Union Volleyball Raiffeisen Waldviertel – Mladost Zagreb 3:2 (23:25, 25:19, 25:18, 17:25, 15:9).  Topscorer: Boff 27, Jozwik 17, Gabdullins 13. – Nach einer extrem knappen Niederlage trotz eines sehr guten Spiels im Challenge Cup gegen Mladost Zagreb Anfang Dezember wollte sich die Union Volleyball Raiffeisen Waldviertel beim Heimspiel mit einer Volleyballsüberraschung in die verdiente Weihnachtspause verabschieden. Die Nordmänner hatten sich auf dieses Rückspiel taktisch und mental sehr gut vorbereitet und waren überzeugt, zu Hause die Kroaten mit dem besten Publikum Österreichs im Rückenspiel schlagen zu können.

Es war von Beginn an ein extrem spannendes Match auf Augenhöhe mit einem 3:2 Sieg, der aber trotzdem für den Aufstieg in die nächste Runde nicht reichte. Ausschlaggebend war die Verletzung des Diagonalangreifers Matiss Gabdullins im zweitn Satz, der im Entscheidungssatz ausgewechselt werden musste. Dennoch haben die Waldviertler bis zum Schluss gekämpft und den Fans eine grandiose Vorstellung geboten. Trainer Petr Calabek zeigte sich zufrieden: „Das war ein ungemein spannendes Spiel vor einer unglaublichen Kulisse. Wir haben einfach das beste Publikum. Das Jahr 2016 mit einem Sieg gegen ein so starkes Team beenden zu können, ist eine tolle Sache. Auch wenn es schade ist, dass wir nicht weitergekommen sind.“

Auch das Christkind mit seinen fleißigen Helfern hat sich so kurz vor Weihnachten Zeit genommen, um den Spielern und Fans ein besinnliches Weihnachtsfest zu wünschen.

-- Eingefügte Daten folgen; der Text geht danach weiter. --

(* ===== verification/Main.v ===== *)
(** * Start-up: base/kernel.c, arch/{arm64,riscv}/bootstrap.c, arch/riscv/user.c

    The entry points the assembly jumps to, and how they compose the rest of the
    kernel.  Assembly and link-time addresses are parameters. *)

From Stdlib Require Import String.
From S2P Require Import Prelude Machine Logic Console Boards Sync Str Boot Pmm Heap Slab Kheap Mm Hash Ob Cap ObTest.
From S2P Require Import PageTree RvPaging Cpu Gic Timer Interrupts.

#[local] Open Scope string_scope.
#[local] Open Scope list_scope.
#[local] Open Scope Z_scope.

(** ** arch/riscv/user.c *)

Definition usercode : list Z :=
  [0x37; 0x05; 0x00; 0x10; 0x93; 0x05; 0x10; 0x06; 0x23; 0x00; 0xb5; 0x00; 0x23; 0x80; 0xb5; 0x00].

Section user.
Context `{Platform}.
(** The array [usercode] of the image, the trampoline, and the place of the page
    table in the stack frame, whose contents nobody has set. *)
Context (usercode_addr trampoline_start user_page_table : Z).
(** arch/riscv/usermode.S *)
Context (enter_usermode : Z -> Z -> Z -> M unit).

Definition create_user_process : M unit :=
  code <- pmm_alloc_frame ;;
  memcpy code usercode_addr (Z.of_nat (length usercode)) ;;
  vmm_map_page user_page_table code code (Z.lor PAGE_KERNEL_EXEC PTE_U) ;;
  vmm_map_page user_page_table trampoline_start trampoline_start PAGE_KERNEL_EXEC ;;
  vmm_map_page user_page_table 0x10000000 0x10000000 (Z.lor (Z.lor PTE_R PTE_W) PTE_U) ;;
  klog_info "user" "switching to user mode, trampoline address=0x%llx" [VInt trampoline_start] ;;
  enter_usermode code (wrap64 (code + 1024)) user_page_table.
End user.

(** ** base/kernel.c *)

Section kernel.
Context `{Platform}.
Context (kernel_page_table global_ticks : Z) (interrupts : M unit) (create_addr destroy_addr test_name : Z).
(** arch/riscv/user.c has the only definition of it. *)
Context (create_user_process : M unit).

(** [kernel_main] to the end of [timer_wait], and from there to its last loop. *)
Definition kernel_memory (boot_info : boot_info_t) : M unit :=
  klog_info "kern" "initializing kernel" [] ;;
  mm_init boot_info ;;
  match arch with
  | RISCV => vmm_init kernel_page_table boot_info
  | ARM64 => ret tt
  end ;;
  timer_wait global_ticks interrupts 2330.

Definition kernel_objects : M unit :=
  ob_init ;;
  object_test create_addr destroy_addr test_name ;;
  create_user_process.

Definition kernel_start (boot_info : boot_info_t) : M unit :=
  kernel_memory boot_info ;; kernel_objects.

Anschließend feierten alle noch ausgiebig den Sieg.

Gefeiert wurde trotzdem: Die Brauerei Zwettl hat nicht nur die Matchpatronanz übernommen, es gab auch die Verlängerung des Sponsorenvertrages.

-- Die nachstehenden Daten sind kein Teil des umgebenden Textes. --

(** * whl.knaebel.dev: the wheel publisher and the index generator

    A shallow embedding of [scripts/publish_release.py] and
    [scripts/generate_index.py], and the properties of their manifest and
    index pipeline.

    Conventions of the embedding.
    - A Python [str] is a [string]: a sequence of code points below 256
      (the Latin-1 range).  On that range [\d] is [0-9], [str.lower] moves
      [A-Z] and [U+00C0-U+00DE] (without [U+00D7]) by 32, and [str.strip]
      removes the code points Python counts as white space.
    - A raised [SystemExit] carries its message; any other exception that
      leaves a script is an [Uncaught] one.
    - Floating point numbers in a manifest are outside the embedding: a JSON
      text that holds one is reported as [Unmodelled].
    - Integers are unbounded, as in Python.  The limit that newer versions of
      Python put on the number of digits that [int] reads from a text, and
      the recursion limit of the interpreter, are left out. *)

From Stdlib Require Import Ascii String List ZArith Lia Bool Arith.
From Stdlib Require Import Permutation Sorted.
From Stdlib Require Import Decimal DecimalString DecimalZ DecimalPos DecimalFacts.
From Stdlib Require OrderedTypeEx.
Import ListNotations.
Open Scope string_scope.

(** ** Characters and strings *)

Definition code (c : ascii) : nat := nat_of_ascii c.

Definition in_range (lo hi : nat) (c : ascii) : bool :=
  (lo <=? code c)%nat && (code c <=? hi)%nat.

Definition dquote : ascii := "034"%char.
Definition newline : ascii := "010"%char.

VCA Amstetten empfängt Spartak Myjava

Heute, Mittwoch, bekommt es die SG VCA Amstetten NÖ/hotVolleys mit Spartak Myjava (SVK) zu tun. Bei der 0:3-Niederlage in der Slowakei gingen die Niederösterreicher nur einmal kurz in Führung, sahen sich ansonsten stets mit Rückständen konfrontiert.